The Harafish by Naguib Mahfouz


  24.

  Why had Fayiz al-Nagi killed himself? The question weighed on them, plagued their confused, sorrowing minds. The authorities—so Yunis al-Sayis claimed—were taking the inquiry very seriously. But how had they themselves not known what was happening until the last moment? How had they been so completely blind? He had been absent for long periods, kept most of the details of his work a secret, but his infrequent visits home had filled the house with joy and delight and hope for the future. Until his last visit, when he’d been a different person. What had changed him? How had death become his only way out?

  “We’re cursed,” wailed Halima.

  “Why did he do it? I’m going mad,” groaned Diya.

  “If we do find out why, it won’t be pleasant,” said Ashur. “People don’t kill themselves for no reason.”

  25.

  The two brothers decided to search the deceased’s house to try to find the key to his secrets, his business dealings, his sources of finance. The authorities agreed to escort them there. It was an enormous house with extensive land abutting the hills. They were struck by the large number of luxurious apartments, the stocks of drink and drugs, the profusion of furniture and ornaments, but when they forced open the safes and strongboxes they found them completely empty. No documents, letters, ledgers, or cash. The two brothers exchanged bewildered glances.

  “What does it mean?” asked Ashur.

  “Where’s all his wealth?” asked Diya.

  Ashur turned to one of the detectives. “Do you know something we don’t?” he asked him.

  “We’ll leave no stone unturned,” said the man.

  26.

  Diya and Ashur returned from their failed journey of discovery utterly confused. The riddle was more obscure and murkier than ever and they were beset by apprehensions. Fayiz had left them secure before he died: they and their mother had inherited the coal yard and two wonderful houses. But what about his own wealth and his mysterious life?


  “Perhaps he went bankrupt,” said Diya thoughtfully.

  “Why kill himself, when he still had the coal business and two mansions?” objected Ashur.

  Diya shook his head uncomprehendingly. “Why do people kill themselves at all?”

  27.

  Fayiz’ suicide dominated the interest of the drinkers in the bar.

  “Why would a man like that kill himself?” said Zayn al-Alabaya.

  “It wasn’t because he went bust,” said Sheikh Yunis. “What he left would have made him one of the richest men in the alley.”

  “You must have some more information, being a lawman yourself,” goaded Zayn.

  Not wanting to announce his lack of information, Yunis said guardedly, “They’re following up all his contacts.”

  “There’s a much more telling reason than insolvency,” said Hassuna al-Saba sarcastically.

  All heads turned respectfully toward him.

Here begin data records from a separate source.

(** * ur5controller: the [UR5_Robot] helper class

    A shallow embedding of [pythonsrc/ur5_robot/ur5_robot.py].  The class is
    glue around an external robotics framework: every method is a short
    sequence of framework calls guarded by two checks.  The embedding keeps

    - Python numbers as they are at run time: an [int] is a [Z], a [float]
      is an IEEE 754 binary64 value (Rocq's primitive [float]);
    - the robot object as a record that is threaded through every method,
      together with the ordered list of framework calls made so far;
    - exceptions as a result type: a method returns a value or raises, and
      what was done before the raise stays done. *)

From Stdlib Require Import ZArith Floats String Lia.
From stdpp Require Import base list.

Set Warnings "-inexact-float".
Local Open Scope Z_scope.

(** ** Python numbers *)

Module PyNum.

Inductive pynum : Type :=
| PyInt (z : Z)
| PyFloat (f : float).

(** [float(z)]: the binary64 value nearest to the integer [z], ties to
    even.  Exact whenever [|z| < 2^53], which covers every integer this
    file converts (255 and command values already checked to lie in
    [0, 255]). *)
Definition float_of_int (z : Z) : float :=
  SF2Prim (binary_normalize prec emax z 0 false).

Definition to_float (v : pynum) : float :=
  match v with
  | PyInt z => float_of_int z
  | PyFloat f => f
  end.

(** [a < b] and [a > b].  Two ints compare as integers.  As soon as a
    float is involved Python compares by value; the int operands met in
    this file are the literals 0 and 255, which convert exactly, so the
    comparison of the converted operands gives the same answer.  Any
    comparison with a NaN is [False]. *)
Definition py_lt (a b : pynum) : bool :=
  match a, b with
  | PyInt x, PyInt y => x <? y
  | _, _ => PrimFloat.ltb (to_float a) (to_float b)
  end.

Definition py_gt (a b : pynum) : bool := py_lt b a.

Definition py_le (a b : pynum) : bool :=
  match a, b with
  | PyInt x, PyInt y => x <=? y
  | _, _ => PrimFloat.leb (to_float a) (to_float b)
  end.

(** [abs(v)] keeps the type of its argument. *)
Definition py_abs (v : pynum) : pynum :=
  match v with
  | PyInt z => PyInt (Z.abs z)
  | PyFloat f => PyFloat (PrimFloat.abs f)
  end.

End PyNum.
Export PyNum.

(** ** Exceptions and results *)

Inductive PyExc : Type :=
| Exception (msg : string)
| ValueError (msg : string)
| IndexError
| AttributeError (attr : string).

Inductive Result (A : Type) : Type :=
| Return (a : A)
| Raise (e : PyExc).
Arguments Return {A} a.
Arguments Raise {A} e.

(** ** The framework seen from the class

    Framework objects are opaque handles.  Every call into the framework
    (and [time.sleep]) is recorded, in program order. *)

Inductive Controller : Type := controller_handle (id : nat).
Inductive KinBody : Type := kinbody_handle (id : nat).
Inductive Trajectory : Type := trajectory_handle (id : nat).
(** X14. [generate_few_shot_examples] with a count [n] between 1 and the
    number of rows returns exactly [n] examples, all taken from the rows and
    none taken more often than the rows hold it (a sample without
    replacement). *)
Theorem X14_few_shot_sample (rows : list row) (n : nat) (g : rng) :
  1 ≤ n ≤ length rows →
  ∃ picked g',
    generate_few_shot_examples rows (Some n) g = (Ok (Some picked), g')
    ∧ length picked = n
    ∧ picked ⊆+ rows.
Proof.
  intros [Hpos Hle]. unfold generate_few_shot_examples.
  destruct n as [|m]; [lia|]. cbn [falsy_int].
  destruct (sorted_by_random_key_spec rows g) as (shuffled & g1 & Hsort & Hperm & Hstate1).
  destruct (random_sample_spec shuffled (S m) g1) as (picked & g2 & Hsample & Hlen & Hsub & Hstate2).
  { by rewrite (Permutation_length Hperm). }
  exists picked, g2. split.
  { unfold mbind, M_bind. rewrite Hsort.
    change (default 0 (Some (S m))) with (S m). by rewrite Hsample. }
  split; [done|]. by rewrite <-Hperm.
Qed.

Lemma X14_few_shot_sample_witness :
  ∃ picked g',
    generate_few_shot_examples sample_rows (Some 2) sample_tape = (Ok (Some picked), g')
    ∧ length picked = 2
    ∧ picked ⊆+ sample_rows.
Proof.
  destruct (X14_few_shot_sample sample_rows 2 sample_tape)
    as (picked & g' & Hrun & Hlen & Hsub).
  - simpl. lia.
  - exists picked, g'. split; [exact Hrun|]. split; [exact Hlen | exact Hsub].
Defined.

(** X15. [generate_few_shot_examples] with a count larger than the number
    of rows raises the [ValueError] of [random.sample], after one random key
    per row was read; so it does with its default count, 5, on fewer than
    five rows. *)
Theorem X15_few_shot_sample_too_large (rows : list row) (n : nat) (g : rng) :
  length rows < n →
  ∃ g',
    generate_few_shot_examples rows (Some n) g
    = (Raise (ValueError "Sample larger than population or is negative"), g')
    ∧ ∀ i, g' i = g (length rows + i).
Proof.
  intros Hlt. unfold generate_few_shot_examples.
  destruct n as [|m]; [lia|]. cbn [falsy_int].
  destruct (sorted_by_random_key_spec rows g) as (shuffled & g1 & Hsort & Hperm & Hstate1).
  exists g1. split; [|done].
  unfold mbind, M_bind. rewrite Hsort.
  change (default 0 (Some (S m))) with (S m).
  rewrite random_sample_too_large; [done|]. by rewrite (Permutation_length Hperm).
Qed.

Lemma X15_few_shot_sample_too_large_witness :
  ∃ g',
    generate_few_shot_examples sample_rows (Some 5) sample_tape
    = (Raise (ValueError "Sample larger than population or is negative"), g')
    ∧ ∀ i, g' i = sample_tape (3 + i).
Proof.
  apply (X15_few_shot_sample_too_large sample_rows 5 sample_tape). simpl. lia.
Defined.

(** X16. A format that the command line accepts is one that
    [process_input] supports: with [--format] parsed by argparse (absent, or
    one of the two choices), [process_input] succeeds whenever
    canonicalization and encoding succeed, whatever the token flag, so that
    the [ValueError] on the format cannot come from the command line. *)
Theorem X16_cli_format_is_supported (canon enc : string → result string)
    (supplied : option string) (format input smiles selfies : string) (token : bool) :
  parse_format supplied = Some format →
  canon input = Ok smiles →
  enc smiles = Ok selfies →
  (format = "smiles" ∨ format = "selfies")
  ∧ S2F.process_input canon enc input format token
    = Ok (selfies, smiles,
          if token then S2F.MOLECULE_TOKEN
          else if String.eqb format "smiles" then smiles else selfies).
Proof.
  intros Hparse Hc He.
  assert (Hfmt : format = "smiles" ∨ format = "selfies").
  { destruct supplied as [s|]; simpl in Hparse; [|injection Hparse as <-; by left].
    case_bool_decide as Hs; [|done]. injection Hparse as <-.
    apply elem_of_cons in Hs as [->|Hs]; [by left|].
    apply list_elem_of_singleton in Hs as ->. by right. }
  split; [done|].
  rewrite (S2F_process_input_eq canon enc input format token _ _ Hc He).
  destruct token; [done|]. by destruct Hfmt as [-> | ->].
Qed.

Lemma X16_cli_format_is_supported_witness :
  parse_format (Some "selfies") = Some "selfies"
  ∧ parse_format (Some "inchi") = None
  ∧ S2F.process_input sample_canon sample_encoder "CCO" "selfies" false
    = Ok ("[C][C][O]", "CCO", "[C][C][O]").
Proof.
  split; [reflexivity|]. split; [reflexivity|].
  apply (X16_cli_format_is_supported sample_canon sample_encoder (Some "selfies")
           "selfies" "CCO" "CCO" "[C][C][O]" false); reflexivity.
Defined.

(** ** Further properties of the multi-image builder *)

Section Traverse.

Context {A B : Type}.

Lemma traverse_total (f : A → result B) l :
  Forall (λ x, is_ok (f x) = true) l → ∃ ys, traverse f l = Ok ys.
Proof.
  induction 1 as [|x l Hx _ [ys IH]]; [by exists []|].
  destruct (f x) as [y|] eqn:Hfx; [|done].
  exists (y :: ys). simpl. unfold mbind, result_bind. by rewrite Hfx, IH.
Qed.

Lemma traverse_raise (f : A → result B) l :
  Exists (λ x, is_ok (f x) = false) l → ∃ e, traverse f l = Raise e.
Proof.
  induction l as [|x l IH]; intros Hex; [by apply Exists_nil in Hex|].
  simpl. unfold mbind, result_bind.
  destruct (f x) as [y|e] eqn:Hfx; [|eauto].
  apply Exists_cons in Hex as [Hx|Hl]; [by rewrite Hfx in Hx|].
  destruct (IH Hl) as [e ->]. eauto.
Qed.

End Traverse.

Section Rounds.

Variable openai_Client : result unit.
Variable create_chat : string → result (gmap string string).

Lemma paths_of_sample (data : list Llava.Pretrain.t) idxs exs paths :
  Forall2 (λ i e, data !! i = Some e) idxs exs →
  Forall2 (λ e p, Llava.Pretrain.images e !! 0 = Some p) exs paths →
  Forall2 (λ i p, ∃ e, data !! i = Some e ∧ Llava.Pretrain.images e !! 0 = Some p)
    idxs paths.
Proof.
  intros Hidx. revert paths.
  induction Hidx as [|i e idxs exs Hi _ IH]; intros paths Hpaths.
  - apply Forall2_nil_inv_l in Hpaths as ->. constructor.
  - apply Forall2_cons_inv_l in Hpaths as (p & paths' & Hp & Hps & ->).
    constructor; [eauto | by apply IH].
Qed.

(** Whatever list of indices the sample hands over, a record built from the
    rows at these indices lists their first images in the order of that
    list. *)
Lemma round_images_in_order (data : list Llava.Pretrain.t) idxs exs g ex g' :
  traverse (list_getitem data) idxs = Ok exs →
  Llava._build_convo openai_Client create_chat exs g = (Ok ex, g') →
  Forall2 (λ i p, ∃ e, data !! i = Some e ∧ Llava.Pretrain.images e !! 0 = Some p)
    idxs (Llava.Example.images ex).
Proof.
  intros Hexs Hbuild.
  apply build_convo_Ok in Hbuild
    as (captions & paths & prompt & resp & q0 & a & front & _ & Hpaths & _ & _ & _ & ->).
  apply traverse_Ok in Hexs, Hpaths. cbn [Llava.Example.images].
  eapply paths_of_sample.
  - eapply Forall2_impl; [exact Hexs|]. intros i e. apply list_getitem_Ok.
  - eapply Forall2_impl; [exact Hpaths|]. intros e p. apply list_getitem_Ok.
Qed.
(* ===== verification/_CoqProject ===== *)
-Q . S2P
Prelude.v
Effects.v
Limbs.v
KnuthD.v
Bignum.v
BignumSpec.v
Arena.v
ArenaSpec.v
ArenaRuns.v
HostHeap.v
ArenaTheorems.v
BignumTheorems.v
BignumString.v
DecimalTheorems.v
BignumBits.v
BitsTheorems.v
Rational.v
RationalSpec.v
RationalTheorems.v
Doubles.v
Tagged.v
HashKeys.v
HashTable.v
HashTableSpec.v
HashTableRuns.v
HashTableTheorems.v
DeepEqual.v
Unification.v
Logic.v
LogicSpec.v
LogicQuery.v
LogicRegistry.v
LogicTheorems.v
OrderedMap.v
TypeEnv.v
TypeEnvSpec.v
TypeEnvRuns.v
TypeTheorems.v
Dependent.v
DependentTheorems.v
Annotations.v
AnnotationTheorems.v
Ownership.v
OwnershipSpec.v
OwnershipTheorems.v
MacroExpander.v
MacroSpec.v
MacroRuns.v
MacroTheorems.v
WorkStealing.v
WorkStealingSpec.v
WorkStealingTheorems.v
Dispatch.v
DispatchSpec.v
DispatchTheorems.v
Regions.v
Evacuation.v
RegionsSpec.v
HeapTyping.v
EvacuationSpec.v
EvacuationKinds.v
EvacuationObjects.v
RegionMemory.v
RegionPrograms.v
RegionSteps.v
RegionSafety.v
RegionTheorems.v
Eskb.v
EskbSpec.v
EskbRead.v
EskbSafety.v
EskbTheorems.v
VmCore.v
VmRun.v
VmLoad.v
VmSafety.v
VmSteps.v
VmSafetyTheorems.v
VmCompiler.v
VmCompilerSpec.v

  “Madness!” he guffawed. “It’s in their blood. Even their revered ancestor was a foundling and a thief.”

  28.

  The Nagi family’s life dragged by miserably. Naturally, the weddings were postponed. Diya and Ashur carried on with their daily routine, but the spark of joy and creativity had been extinguished in their souls. Halima was practically a recluse and stayed in her apartments, mulling over her sorrows and taking comfort in prayer.

  29.

  One evening, when winter winds were lashing the alley, Sheikh Yunis arrived at the house with the police inspector and a pack of detectives.

  “Who owns the coal business and the two houses?” asked the inspector.

  “They belonged to our dead brother. We inherited them.”

  “Show me the title deeds.”

  Diya went away and came back with a medium-sized silver box, and the inspector began examining the documents. He looked from Halima to her two sons. “It all belongs to somebody else,” he announced.

  Nobody took in what he said. Not a trace of emotion crossed their faces.

  “All the trade and real estate in your hands belongs to someone else. It never belonged to Fayiz. Therefore you have no rights to it.”

  “What are you talking about?” shouted Diya.

  “You must give up this house and the coal yard immediately.”

  “There must be some mistake.”

  “Fayiz had sold everything. The new owner’s come forward with the contract and it’s all in order.”

  “Are you telling us the truth?” asked Ashur in disbelief.

  The inspector was gentle but firm. “We wouldn’t come here at this time of night for fun.”

  “It’s impossible to take in.”

  “You’d better start trying!”

  “So where’s the money from the sale?” demanded Diya.

  “Only God and the dead man know that.” He was silent for a few moments, then went on, “Perhaps it was a fictitious sale. Maybe it was lost in some crazy wager. The investigation will no doubt uncover more dirt!”

  “It’s impossible to take in,” repeated Diya.

  “It’s quite simple. He was robbed,” said Ashur.

  “Then why did he kill himself instead of reporting it?”

  “There must be some crime involved, inspector.”

  “A whole string of crimes! The inquiry’s still in its early stages!”

  30.

  The family waited helplessly, the death sentence hanging over them. The inspector repeated, “A whole string of crimes. Bad crimes,” then added, “You’ll have to come with us.”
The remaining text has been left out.